Thursday, July 30, 2009

Hi:
Last on here the 22nd, where do the days go.  With Marian's son Joe and his partner Michele here we seem to be busy as hell.  I also have not been on the net much because I have been having trouble with my wi-fi on my office computer.  It takes for ever to get on this site and to move around.  So I have transferred the bookmark to my upstairs computer which is on a direct line.  Wi-fi drives me crazy.


I am beginning to get signals from my stomach that the tumor is progressing.  I am not able to eat much so I depend on the tube feedings.   Today was my lowest intake of a half of a yogurt.

I only have a few more  minutes before I have to hook up to my feeder so I will say goodbye for the moment.  With this new arrangement I hope to get on line more and get into some meat concerning atheists dying.   The loss of my ability to eat has taken a bit of a toll on my serenity (that is if I had any).  It kind of puts me on the blue side of life.

bye for now

Bob


Wednesday, July 22, 2009

Some update.

July  22.  Things are changing.  Here is a little note I wrote concerning  my current status

I try to stay busy every day and continue to enjoy pain free days (almost pain free).  There is a slow but detectable decrease in the ability for my stomach to assimilate food without painful consequences.  However, since I have to tube feedi at night  I am not concerned.   I continue to try to eat even with the unpleasant consequences since this way I am adding some calories.  I still weight over 162, down from 170 when I came home from the hospital.  They had been tube feeding me 24 hours a day for several days before I left. I was amazed at the weight I gained.  A lot of it may have been fluids.

A group of atheists have been coming to visit (twice now and one  scheduled for Friday) for discussion.  The sessions start around 7 and last until it looks as if I have had it.  Very enjoyable evenings.  Ann Andrews from the UU church have visited three times and we might work up a weekly schedule and I already have a weekly meetings with Margret Jones, the hospice Chaplin.  So you can see that at the moment  my time is being well occupied.
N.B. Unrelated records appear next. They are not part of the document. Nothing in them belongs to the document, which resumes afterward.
Definition OpenInfoFile (openable : bool) (r : LogPersisterRotator) (fs : filesystem)
    : LogPersisterRotator * filesystem * Z :=
  let parentDirPath := default (m_logsPath r) (parent_dir (m_logsPath r)) in
  let infoFileName := "." +:+ AUXILLARY_PERSISTER_PREFIX +:+ Uint2DecStr (m_id r) +:+ ".info" in
  let path := parentDirPath +:+ "/" +:+ infoFileName in
  (set_info r openable path (m_info r), if openable then <[path := ""]> fs else fs,
   if openable then RET_SUCCESS else RET_FAIL).

(** [LogPersisterRotator::Init]. *)
Definition InitRotator (openable : bool) (r : LogPersisterRotator) (info : PersistRecoveryInfo) (restore : bool)
    (fs : filesystem) : LogPersisterRotator * filesystem * Z :=
  let '(r, fs, result) := if m_infoFile r then (r, fs, RET_SUCCESS) else OpenInfoFile openable r fs in
  if negb (result =? RET_SUCCESS) then (r, fs, result)
  else
    let r := set_info r (m_infoFile r) (m_infoFilePath r) info in
    let r := SetFileIndex r (ri_index (m_info r)) restore in
    let '(r, fs) := UpdateRotateNumber r fs in
    (r, fs, RET_SUCCESS).

End rotator.

(** The destructor. *)
Definition delete_rotator (r : LogPersisterRotator) (fs : filesystem) : filesystem := delete (m_infoFilePath r) fs.

(** * Lemmas and properties *)

(** ** Names *)

Definition all_indices : list Z := Z.of_nat <$> seq 0 1000.

Lemma GetFileNameIndex_mod i : 0 <= i -> GetFileNameIndex i = GetFileNameIndex (i mod 1000).
Proof.
  intros Hi. unfold GetFileNameIndex, MAX_LOG_FILE_NUM. rewrite !Z.rem_mod_nonneg by (try apply Z.mod_pos_bound; lia).
  by rewrite Z.mod_mod by lia.
Qed.

Lemma index_small i : 0 <= i < 1000 -> i ∈ all_indices.
Proof.
  intros Hi. unfold all_indices. apply list_elem_of_fmap. exists (Z.to_nat i). split; [lia|].
  apply elem_of_seq. lia.
Qed.

Definition digit_string (s : string) : bool := forallb (fun c => in_byte 48 57 c) (String.list_ascii_of_string s).

Lemma index_table :
  forallb (fun i => (slen (GetFileNameIndex i) =? 3) && digit_string (GetFileNameIndex i)) all_indices = true /\
  NoDup (GetFileNameIndex <$> all_indices).
Proof. split; [by vm_compute|]. apply (bool_decide_unpack _). by vm_compute. Qed.

Lemma GetFileNameIndex_digits i :
  0 <= i -> slen (GetFileNameIndex i) = 3 /\ digit_string (GetFileNameIndex i) = true.
Proof.
  intros Hi. rewrite GetFileNameIndex_mod by done. destruct index_table as [Ht _].
  rewrite forallb_forall in Ht. specialize (Ht (i mod 1000)).
  rewrite <- list_elem_of_In in Ht. specialize (Ht (index_small _ ltac:(apply Z.mod_pos_bound; lia))).
  cbv beta in Ht. apply andb_true_iff in Ht as [Ht%Z.eqb_eq ?]. done.
Qed.

Lemma GetFileNameIndex_inj i j :
  0 <= i -> 0 <= j -> GetFileNameIndex i = GetFileNameIndex j -> i mod 1000 = j mod 1000.
Proof.
  intros Hi Hj E. rewrite (GetFileNameIndex_mod i), (GetFileNameIndex_mod j) in E by done.
  pose proof (index_small (i mod 1000) ltac:(apply Z.mod_pos_bound; lia)) as Hi'.
  pose proof (index_small (j mod 1000) ltac:(apply Z.mod_pos_bound; lia)) as Hj'.
  apply list_elem_of_lookup in Hi' as [a Ha]. apply list_elem_of_lookup in Hj' as [b Hb].
  destruct index_table as [_ Hnd]. assert (a = b) as ->; [|congruence].
  eapply NoDup_lookup; [exact Hnd | |]; rewrite list_lookup_fmap; [by rewrite Ha | rewrite Hb; simpl; congruence].
Qed.

Lemma is_prefix_app p s t : is_prefix (p +:+ s) (p +:+ t) = is_prefix s t.
Proof. induction p as [|c p IH]; [done|]. rewrite !str_cons_app. simpl. by rewrite bool_decide_true. Qed.

Lemma is_prefix_same_len p q s : slen p = slen q -> is_prefix p (q +:+ s) = bool_decide (p = q).
Proof.
  revert q. induction p as [|c p IH]; intros [|d q] E; rewrite ?slen_cons in E; try done.
  - change (slen "") with 0 in E. pose proof (slen_nonneg q). lia.
  - change (slen "") with 0 in E. pose proof (slen_nonneg p). lia.
  - rewrite str_cons_app. simpl. rewrite IH by lia. case_bool_decide as Hc; case_bool_decide as Hp; simpl.
    + subst. by rewrite bool_decide_true.
    + rewrite bool_decide_false; [done|congruence].
    + rewrite bool_decide_false; [done|congruence].
    + rewrite bool_decide_false; [done|congruence].
Qed.

Lemma contains_no_first c p s : no_char c s -> contains (String c p) s = false.
Proof.
  induction s as [|d s IH]; [done|]. intros [Hd Hs]%no_char_cons. simpl. rewrite bool_decide_false by done.
  simpl. by apply IH.
Qed.

Lemma digits_no_char c s : digit_string s = true -> in_byte 48 57 c = false -> no_char c s.
Proof.
  unfold digit_string. induction s as [|d s IH]; [intros _ _; apply not_elem_of_nil|]. simpl.
  intros [Hd Hs]%andb_true_iff Hc. apply no_char_cons. split; [congruence | by apply IH].
Qed.

(** ** The files of a job

    A job writes files [<dir><base>.<index>.<time><suffix>].  Its name begins
    with a character that occurs nowhere else in such a file name, as that of
    the default names "hilog" and "hilog_kmsg". *)

Section window.
Context (char_signed : bool) (c : ascii) (b0 suffix : string) (max : Z).
Hypothesis Hdigit : in_byte 48 57 c = false.
Hypothesis Hdot : c <> "."%char.
Hypothesis Hb0 : no_char c b0.
Hypothesis Hsuffix : no_char c suffix.
Hypothesis Hmax : 1 <= max <= MAX_LOG_FILE_NUM.

Definition time_ok (t : string) : Prop := no_char c t.

Definition short (i : Z) (t : string) : string :=
  String c b0 +:+ "." +:+ GetFileNameIndex i +:+ "." +:+ t +:+ suffix.
Definition path (i : Z) (t : string) : string := HILOG_FILE_DIR +:+ short i t.

(** A file of the job: index, time and content. *)
Abbreviation file := (Z * string * string)%type.
Definition f_idx (f : file) : Z := f.1.1.
Definition f_time (f : file) : string := f.1.2.
Definition f_data (f : file) : string := f.2.
Definition f_path (f : file) : string := path (f_idx f) (f_time f).

(** The directory holds exactly the files [w] of the job. *)
Record dir_ok (fs : filesystem) (w : list file) : Prop := {
  do_here : Forall (fun f => fs !! f_path f = Some (f_data f)) w;
  do_only : forall i t d, 0 <= i -> time_ok t -> fs !! path i t = Some d -> exists f, f ∈ w /\ f_path f = path i t;
}.

(** The files are in the order of their indices, which lie in the window of [max] indices up to the current
    one. *)
Record win_ok (r : LogPersisterRotator) (fs : filesystem) (w : list file) : Prop := {
  wo_path : m_logsPath r = HILOG_FILE_DIR +:+ String c b0;
  wo_suffix : m_fileNameSuffix r = suffix;
  wo_max : m_maxLogFileNum r = max;
  wo_info : exists x, m_infoFilePath r = HILOG_FILE_DIR +:+ String "." x;
  wo_idx : 0 <= m_currentLogFileIdx r < 2 ^ 31;
  wo_sorted : StronglySorted Z.lt (f_idx <$> w);
  wo_window : Forall (fun f => 0 <= f_idx f /\ m_currentLogFileIdx r - max < f_idx f <= m_currentLogFileIdx r /\
                               time_ok (f_time f)) w;
  wo_dir : dir_ok fs w;
  wo_current : m_needRotate r = false ->
    (m_currentLogOutput r = false /\ Forall (fun f => f_idx f < m_currentLogFileIdx r) w) \/
    (m_currentLogOutput r = true /\ exists w0 t d, w = w0 ++ [(m_currentLogFileIdx r, t, d)] /\
       m_currentLogFileName r = path (m_currentLogFileIdx r) t);
}.

(** The listing of the directory is complete, and no file of another job looks
    like one of this one. *)
Definition env_ok (e : file_env) (fs : filesystem) : Prop :=
  fe_openable e = true /\ time_ok (fe_time e) /\
  (forall n, n ∈ fe_entries e <-> fs !! (HILOG_FILE_DIR +:+ n) <> None) /\
  (forall n i, n ∈ fe_entries e -> 0 <= i -> contains (String c b0 +:+ "." +:+ GetFileNameIndex i) n = true ->
     exists j t, 0 <= j /\ time_ok t /\ n = short j t).

(** What one [Input] does to the files. *)
Definition window_input (r : LogPersisterRotator) (w : list file) (t buf : string) : list file :=
  let idx := m_currentLogFileIdx r in
  if m_needRotate r then filter (fun f => f_idx f <> idx + 1 - max) w ++ [(idx + 1, t, buf)]
  else if m_currentLogOutput r then
    match last w with
    | Some f => take (length w - 1) w ++ [(f_idx f, f_time f, f_data f +:+ buf)]
    | None => w
    end
  else w ++ [(idx, t, buf)].

Lemma short_no_char i t : 0 <= i -> time_ok t -> no_char c (b0 +:+ "." +:+ GetFileNameIndex i +:+ "." +:+ t +:+ suffix).
Proof using Hdigit Hdot Hb0 Hsuffix.
  intros Hi Ht. assert (no_char c ".") as Hd by (apply no_char_cons; split; [done | apply not_elem_of_nil]).
  destruct (GetFileNameIndex_digits i Hi) as [_ Hg]. rewrite !no_char_app_iff.
  repeat split; try done. by apply digits_no_char.
Qed.

Lemma contains_short i j t :
  0 <= i -> 0 <= j -> time_ok t ->
  contains (String c b0 +:+ "." +:+ GetFileNameIndex i) (short j t) = true <-> i mod 1000 = j mod 1000.
Proof using Hdigit Hdot Hb0 Hsuffix.
  intros Hi Hj Ht. unfold short. rewrite !(str_cons_app c b0). cbn [contains is_prefix]. rewrite bool_decide_true by done.
  rewrite contains_no_first by (by apply short_no_char). rewrite orb_false_r. simpl.
  rewrite !is_prefix_app. rewrite is_prefix_same_len.
  - rewrite bool_decide_eq_true. split; [by apply GetFileNameIndex_inj|]. intros E.
    rewrite (GetFileNameIndex_mod i), (GetFileNameIndex_mod j) by done. congruence.
  - by rewrite (proj1 (GetFileNameIndex_digits i Hi)), (proj1 (GetFileNameIndex_digits j Hj)).
Qed.

Lemma dir_inj a b : HILOG_FILE_DIR +:+ a = HILOG_FILE_DIR +:+ b -> a = b.
Proof. unfold HILOG_FILE_DIR. rewrite !str_cons_app, !str_nil_app. by injection 1. Qed.

Lemma path_residue i j t t' : 0 <= i -> 0 <= j -> time_ok t -> path i t = path j t' -> i mod 1000 = j mod 1000.
Proof using Hdigit Hdot Hb0 Hsuffix.
  intros Hi Hj Ht E%dir_inj. apply (contains_short j i t) in Hi as Hc; [|done|done].
  symmetry. apply Hc. rewrite E. unfold short. rewrite !(str_cons_app c b0). cbn [contains is_prefix]. rewrite bool_decide_true by done.
  simpl. rewrite !is_prefix_app. rewrite is_prefix_same_len by done. by rewrite bool_decide_true.
Qed.

(** Indices of the window with the same residue are equal. *)
Lemma window_residue idx i j :
  idx - max < i <= idx -> idx - max < j <= idx -> i mod 1000 = j mod 1000 -> i = j.
Proof using Hmax. unfold MAX_LOG_FILE_NUM in Hmax. intros. Z.div_mod_to_equations. lia. Qed.

Definition in_window (idx : Z) (f : file) : Prop :=
  0 <= f_idx f /\ idx - max < f_idx f <= idx /\ time_ok (f_time f).

Lemma f_path_inj idx f g :
  in_window idx f -> in_window idx g -> f_path f = f_path g -> f_idx f = f_idx g.
Proof using Hdigit Hdot Hb0 Hsuffix Hmax.
  intros (Hf0 & Hf & Htf) (Hg0 & Hg & _) E. apply (window_residue idx); [done|done|].
  exact (path_residue _ _ _ _ Hf0 Hg0 Htf E).
Qed.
I am still not at the full level of acceptance (serenity) concerning   my future  loss of independence and the slow death that this type of cancer generates.  Thank god for hospice.

Got to go Bob

Tuesday, July 14, 2009

Just a note to say I have found out how to read the comments and respond to them.  A bit stoned at the moment so keyboarding and thinking  are not reliable.  Do appreciate the advice and up beat tone.

Bob

Saturday, July 11, 2009

New revelations

It has been a while since I blogged here.  I see some people have signed up on the blog, but I do not see any messages and don't know how to find them.  I am pasting in a note I wrote to one of the people who are on the EC blog.
I had a real  set back in my thinking and feelings yesterday.  I have been having more trouble eating and I am    not sure how fast the cancer is progressing, but the hospice nurse thinks it is more aggressive then we suspect and that I should start getting prepared for greater limits on my activity.   She really dropped a bomb on me when she started talking about when I will have to make a decision about turning off the tube feeding when my quality of life begins to ebb.  As she points out the feeding is keeping me alive and feeding the tumor too.  There will come a time when the tube feeding is counter productive; IE: the tube feeding just prolongs existence.  The frightening thing about that is that  they are saying I have to pull my own plug.  That is down the road I know, but it is something to think about.  I am still churning over the thought.  But I gather that when I am in a situation where the quality of life has deteriorated to lying in bed in pain I will not be is such a conflict as I am now.  Basically I will be starving and dehydrating myself to death.  The book Final Exit does not have a very pretty description of this way out.  I can only hope that hospice provides sufficient drugs to limit that form of agony.  I also feel that when the decision has to be made I should move into a hospice setting.  I do not think Marian should bear the brunt of not feeding me.  The discussion  with the nurse was pretty hard on her also.

Two guys and a women from the mid-west Atheist group came over last night and we had 
a great hour and a half discussion.  It was a great lift for me.

Hope to work through all of this feelings stuff.  Maybe I have not accepted the situation the way I thought I had.  Right now I am going to try to focus on one day at a time.

Bob

Tuesday, July 7, 2009

Hi:  Bob here just back from the eye doctor and can hardly see.  But I wanted to get something on this blog.  I am still not sure how to use it and I do not seem to be able to find people who have answered or responded to the messages I have sent. I am going to need a tutorial in how to use these new systems.  If any one can tell me let me know.  I assuming posting means I am sending something.

All is going well  I am relatively pain free except when I eat and I can avoid that because the tube feeding is keeping me well nourished.  In fact I weigh more now than I did when I left the hospital.  I am trying to make these days productive and fruitful since I do not know how many I have left.

Still looking for discussions on atheists handling the final exit.  I have not achieved the serenity that I would like to have in preparation for when I will be less functional.    Hope this finds someone who would like to chime in on how we non=believers face death.